I have letters/emails from many a senator/congressperson including the one from my district whom I have contacted ad nauseum regarding medicare cuts to anesthesia. You can also find my name on comments submitted to the FDA regarding use of propofol by non-anesthesiologists. I attend my state anesthesia society meetings to stay abreast of the specialty, etc, etc.

I won't ask what you are doing but you are mistaken if you think all I do is complain. Complain and make CRNAs life miserable is my hobby.

well, then... excellent! there are about 4,799 others, unlike you, who i wish would follow suit.

for myself, i vocalize here but am equally active at the state and local level. i'm regularly in contact with the president of our state's anesthesia society (both formally via meetings, email, etc. and informally). i have attended legislative sessions at the annual asa meetings (twice), and i am well-known among my local politicians.

i am concerned about the state i'm moving to when i finish in june, and have already contacted who will be my local state representative. i am moving to an opt-out state, but into an anesthesiologist-run private practice (as an associate anesthesiologist). they hired me, in part, because of my business background, but also strongly support the ACT model and have already suggested that i am freely able to get involved - even early in my private career - into the political process, provided it doesn't interfere with my clinical duties.

so, we'll see how things go. i applaud you, toughlife. i, too, am on that ASA-PAC contributors list. and, i intend to be for the rest of my career. i also intend to be personally, politically active.

keep up the great work. do what you can. you (and i) are the future.
 
well, then... excellent! there are about 4,799 others, unlike you, who i wish would follow suit.

for myself, i vocalize here but am equally active at the state and local level. i'm regularly in contact with the president of our state's anesthesia society (both formally via meetings, email, etc. and informally). i have attended legislative sessions at the annual asa meetings (twice), and i am well-known among my local politicians.

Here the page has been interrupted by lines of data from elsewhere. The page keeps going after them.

(* ===== verification/LeaseExamples.v ===== *)
(** * A continuation in concrete states

    A runtime under the smallest profile: the state is created after measurable progress, a lease
    is requested, granted and applied.  The seals are the texts they were issued for. *)

From Stdlib Require Import Ascii String.
From stdpp Require Import base list gmap relations.
From S2P Require Import Prelude PyStr PyNumber Sha256 Canonical Records Kahn Obligations Epistemic Orchestration Budget Progress ProgressFacts Snapshot Receipts ReceiptsFacts Strategy Lease LeaseMachine.

(** The value of a result that is known to be one. *)
Definition value_of {A : Type} (r : res A) : match r return Type with Ok _ => A | Raise _ => unit end :=
  match r with Ok a => a | Raise _ => tt end.

Definition lx_obligation (key : string) (status : ObligationStatus) : Obligation :=
  {| ob_key := u key; ob_description := u "do it"; ob_dependency_ids := [];
     ob_status := status; ob_block_reason := None |}.

Definition lx_work (status : ObligationStatus) : res OrchestrationState :=
  let* registry := ObligationRegistry.make
    [lx_obligation "first" status; lx_obligation "second" UNSATISFIED] MAX_OBLIGATIONS in
  let* epistemic := EpistemicState.make [] MAX_EPISTEMIC_RECORDS in
  OrchestrationState.make {|
    os_obligations := registry; os_epistemic_state := epistemic; os_capabilities := [];
    os_limits := OrchestrationLimits.default; os_logical_tick := 0; os_history := [];
    os_occurrence_owners := []; os_strategy_schemas := [] |}.

Definition lx_before_result : res OrchestrationState := Eval vm_compute in
  lx_work UNSATISFIED.
Definition lx_before : OrchestrationState := Eval cbv in value_of lx_before_result.
Definition lx_after_result : res OrchestrationState := Eval vm_compute in
  lx_work SATISFIED.
Definition lx_after : OrchestrationState := Eval cbv in value_of lx_after_result.
Definition lx_policy_result : res ContinuationPolicy := Eval vm_compute in
  experimental_continuation_profile (u "tiny") None.
Definition lx_policy : ContinuationPolicy := Eval cbv in value_of lx_policy_result.
Definition lx_receipt_result : res ContinuationPolicyReceipt := Eval vm_compute in
  ContinuationPolicyReceipt.make lx_policy {|
     gb_policy_governance_id := ex_task_id; gb_task_profile := u "tiny"; gb_task_profile_version := 1;
     gb_receipt_governance_id := ex_task_id; gb_receipt_task_id := ex_task_id; gb_receipt_id := ex_task_id |}.
Definition lx_receipt : ContinuationPolicyReceipt := Eval cbv in value_of lx_receipt_result.
Definition lx_progress_result : res ProgressRecord := Eval vm_compute in
  evaluate_progress ex_task_id ex_task_id ex_contract lx_before lx_after ∅ ∅.
Definition lx_progress : ProgressRecord := Eval cbv in value_of lx_progress_result.
Definition lx_receipt_id_result : res pystr := Eval vm_compute in
  receipt_id_of (ContinuationPolicyReceipt.canonical_record lx_receipt).
Definition lx_receipt_id : pystr := Eval cbv in value_of lx_receipt_id_result.

Definition lx_vector (requests executions retries mutations history : Z) : RuntimeLeaseResourceVector :=
  {| rv_request_delta := requests; rv_execution_delta := executions; rv_retry_delta := retries;
     rv_mutation_delta := mutations; rv_history_delta := history |}.

Definition lx_snapshot (state_id : pystr) (history : list pystr) : RuntimeSnapshot := {|
  rs_session_id := ex_task_id; rs_state_id := state_id; rs_logical_tick := 0; rs_requests := 0;
  rs_executions := 0; rs_cache_hits := 0; rs_retries := 0; rs_history := history; rs_cache := [];
  rs_limits := {| rl_max_requests := 8; rl_max_executions := 4; rl_max_retries := 2; rl_max_history := 8 |};
  rs_continuation := Some {|
    rc_task := ex_task_id; rc_governance := ex_task_id; rc_governance_receipt := ex_task_id;
    rc_continuation_policy := cr_continuation_policy_id lx_receipt;
    rc_continuation_policy_receipt := lx_receipt_id;
    rc_progress_contract := cp_progress_contract_id lx_policy;
    rc_cumulative_granted := lx_vector 0 0 0 0 0; rc_total_ceiling := lx_vector 12 6 3 0 12;
    rc_applied_grant_ids := []; rc_leases_applied := 0; rc_next_lease_index := 1 |} |}.

Definition lx_live : RuntimeSnapshot := Eval vm_compute in lx_snapshot ex_task_id [].

Definition lx_unsealed_result : res ContinuationState := Eval vm_compute in
  create_unsealed lx_policy lx_receipt lx_live lx_after lx_live None (Some lx_progress).
Definition lx_unsealed : ContinuationState := Eval cbv in value_of lx_unsealed_result.

(** The native side seals a state with its own text. *)
Definition seal_state (t : ContinuationState) : res ContinuationState :=
  let* text := ContinuationState.decision_lineage_text t in ContinuationState.with_native_lineage t text.

Definition lx_state_result : res ContinuationState := Eval vm_compute in
  seal_state lx_unsealed.
Definition lx_state : ContinuationState := Eval cbv in value_of lx_state_result.

Definition lx_amount_result : res BudgetVector := Eval vm_compute in
  BudgetVector.make 4 2 1 0 4.
Definition lx_amount : BudgetVector := Eval cbv in value_of lx_amount_result.

Definition lx_request (requester : ContinuationRequester) : res ContinuationRequest :=
  ContinuationRequest.from_state lx_state lx_progress lx_amount requester None.

Definition lx_supervisor_result : res ContinuationRequest := Eval vm_compute in
  lx_request OPENAI_SUPERVISOR.
Definition lx_supervisor : ContinuationRequest := Eval cbv in value_of lx_supervisor_result.
Definition lx_worker_result : res ContinuationRequest := Eval vm_compute in
  lx_request LOCAL_CANDIDATE_WORKER.
Definition lx_worker : ContinuationRequest := Eval cbv in value_of lx_worker_result.

Definition lx_evaluation (q : ContinuationRequest) (authorized : bool) : res evaluation_result :=
  evaluate lx_state q lx_live lx_policy lx_receipt lx_progress None None None authorized.

Definition lx_grant_result : res evaluation_result := Eval vm_compute in
  lx_evaluation lx_supervisor true.
Definition lx_grant : evaluation_result := Eval cbv in value_of lx_grant_result.
Definition lx_denial_result : res evaluation_result := Eval vm_compute in
  lx_evaluation lx_worker true.
Definition lx_denial : evaluation_result := Eval cbv in value_of lx_denial_result.

Definition lx_granted_state_result : res ContinuationState := Eval vm_compute in
  seal_state (ev_next_state lx_grant).
Definition lx_granted_state : ContinuationState := Eval cbv in value_of lx_granted_state_result.

(** ** The runtime applies the lease *)

Definition lx_granted_receipt : res LeaseGrantReceipt :=
  match ev_receipt lx_grant with Granted g => Ok g | Denied _ => Raise TypeError end.
Definition lx_grant_receipt_result : res LeaseGrantReceipt := Eval vm_compute in
  lx_granted_receipt.
Definition lx_grant_receipt : LeaseGrantReceipt := Eval cbv in value_of lx_grant_receipt_result.

(** The state identity of the runtime after the application. *)
Definition lx_applied_state_id : pystr := cp_progress_contract_id lx_policy.

Definition lx_applied_limits : RuntimeLimits :=
  {| rl_max_requests := 12; rl_max_executions := 6; rl_max_retries := 3; rl_max_history := 12 |}.

Definition lx_application_body (s : ContinuationState) (g : LeaseGrantReceipt) : res (list (string * pyval)) :=
  let* grant_id := LeaseGrantReceipt.lease_grant_id g in
  let* grant_receipt_id := LeaseGrantReceipt.receipt_id g in
  Ok [("authority_layer", VStr (u "execution"));
      ("command_id", VStr ex_task_id);
      ("command_type", VStr (u "apply_lease"));
      ("continuation_policy_id", VStr (cs_continuation_policy_id s));
      ("continuation_policy_receipt_id", VStr (cs_continuation_policy_receipt_id s));
      ("cumulative_granted", BudgetVector.canonical_record (cs_cumulative_granted s));
      ("governance_id", VStr (cs_governance_id s));
      ("grant_receipt_id", VStr grant_receipt_id);
      ("invariant_ids", strs_val []);
      ("lease_grant_id", VStr grant_id);
      ("lease_index", VInt 1);
      ("limit_delta", BudgetVector.canonical_record lx_amount);
      ("logical_tick", VInt 1);
      ("logical_tick_delta", VInt 1);
      ("prior_state_id", VStr (cs_runtime_state_id s));
      ("protocol_version", VStr RUNTIME_LEASE_APPLICATION_PROTOCOL_VERSION);
      ("reason_code", VNone);
      ("resulting_limits", RuntimeLimits.canonical_record lx_applied_limits);
      ("resulting_state_id", VStr lx_applied_state_id);
      ("runtime_budget_delta", BudgetVector.canonical_record BudgetVector.zero);
      ("session_id", VStr (cs_runtime_session_id s));
      ("status", VStr (u "accepted"));
      ("task_id", VStr (cs_task_id s));
      ("total_ceiling", BudgetVector.canonical_record (cp_total_ceiling lx_policy))]%string.

Definition lx_apply (s : ContinuationState) (g : LeaseGrantReceipt) : res RuntimeLeaseApplicationReceipt :=
  let* body := lx_application_body s g in
  let* application_id := domain_fingerprint RUNTIME_LEASE_APPLICATION_ID_DOMAIN (obj body) in
  let identified := body ++ [("lease_application_id", VStr application_id)]%string in
  let* record := with_receipt_id RUNTIME_LEASE_APPLICATION_RECEIPT_ID_DOMAIN identified in
  RuntimeLeaseApplicationReceipt.make record.

Definition lx_application_result : res RuntimeLeaseApplicationReceipt := Eval vm_compute in
  lx_apply lx_granted_state lx_grant_receipt.
Definition lx_application : RuntimeLeaseApplicationReceipt := Eval cbv in value_of lx_application_result.

(** The snapshot that the runtime reports after the application. *)
Definition lx_applied_snapshot (grant_id : pystr) : RuntimeSnapshot := {|
  rs_session_id := ex_task_id; rs_state_id := lx_applied_state_id; rs_logical_tick := 1; rs_requests := 0;
  rs_executions := 0; rs_cache_hits := 0; rs_retries := 0; rs_history := []; rs_cache := [];
  rs_limits := lx_applied_limits;
  rs_continuation := Some {|
    rc_task := ex_task_id; rc_governance := ex_task_id; rc_governance_receipt := ex_task_id;
    rc_continuation_policy := cr_continuation_policy_id lx_receipt;
    rc_continuation_policy_receipt := lx_receipt_id;
    rc_progress_contract := cp_progress_contract_id lx_policy;
    rc_cumulative_granted := lx_vector 4 2 1 0 4; rc_total_ceiling := lx_vector 12 6 3 0 12;
    rc_applied_grant_ids := [grant_id]; rc_leases_applied := 1; rc_next_lease_index := 2 |} |}.

Definition lx_applied : RuntimeSnapshot := Eval vm_compute in
  lx_applied_snapshot (default [] (cs_pending_grant_id lx_granted_state)).

Definition lx_committed_result : res ContinuationState := Eval vm_compute in
  commit_lease_application lx_granted_state lx_policy lx_grant_receipt lx_application lx_applied.
Definition lx_committed : ContinuationState := Eval cbv in value_of lx_committed_result.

i am concerned about the state i'm moving to when i finish in june, and have already contacted who will be my local state representative. i am moving to an opt-out state, but into an anesthesiologist-run private practice (as an associate anesthesiologist). they hired me, in part, because of my business background, but also strongly support the ACT model and have already suggested that i am freely able to get involved - even early in my private career - into the political process, provided it doesn't interfere with my clinical duties.

so, we'll see how things go. i applaud you, toughlife. i, too, am on that ASA-PAC contributors list. and, i intend to be for the rest of my career. i also intend to be personally, politically active.

keep up the great work. do what you can. you (and i) are the future.

I am trying and I echo your comments about getting involved regardless of level of training. It is never too early nor too late to get involved.

As a side note, I learned through my state society that respiratory therapists in my state were attempting to include sedation and placement of invasive lines for hemodynamic monitoring on patients with cardiorespiratory issues as being within their scope of practice.

Is that just crazy or what?

So far their efforts have been thwarted. It is issues like these that also need to be dealt with besides the CRNA issue.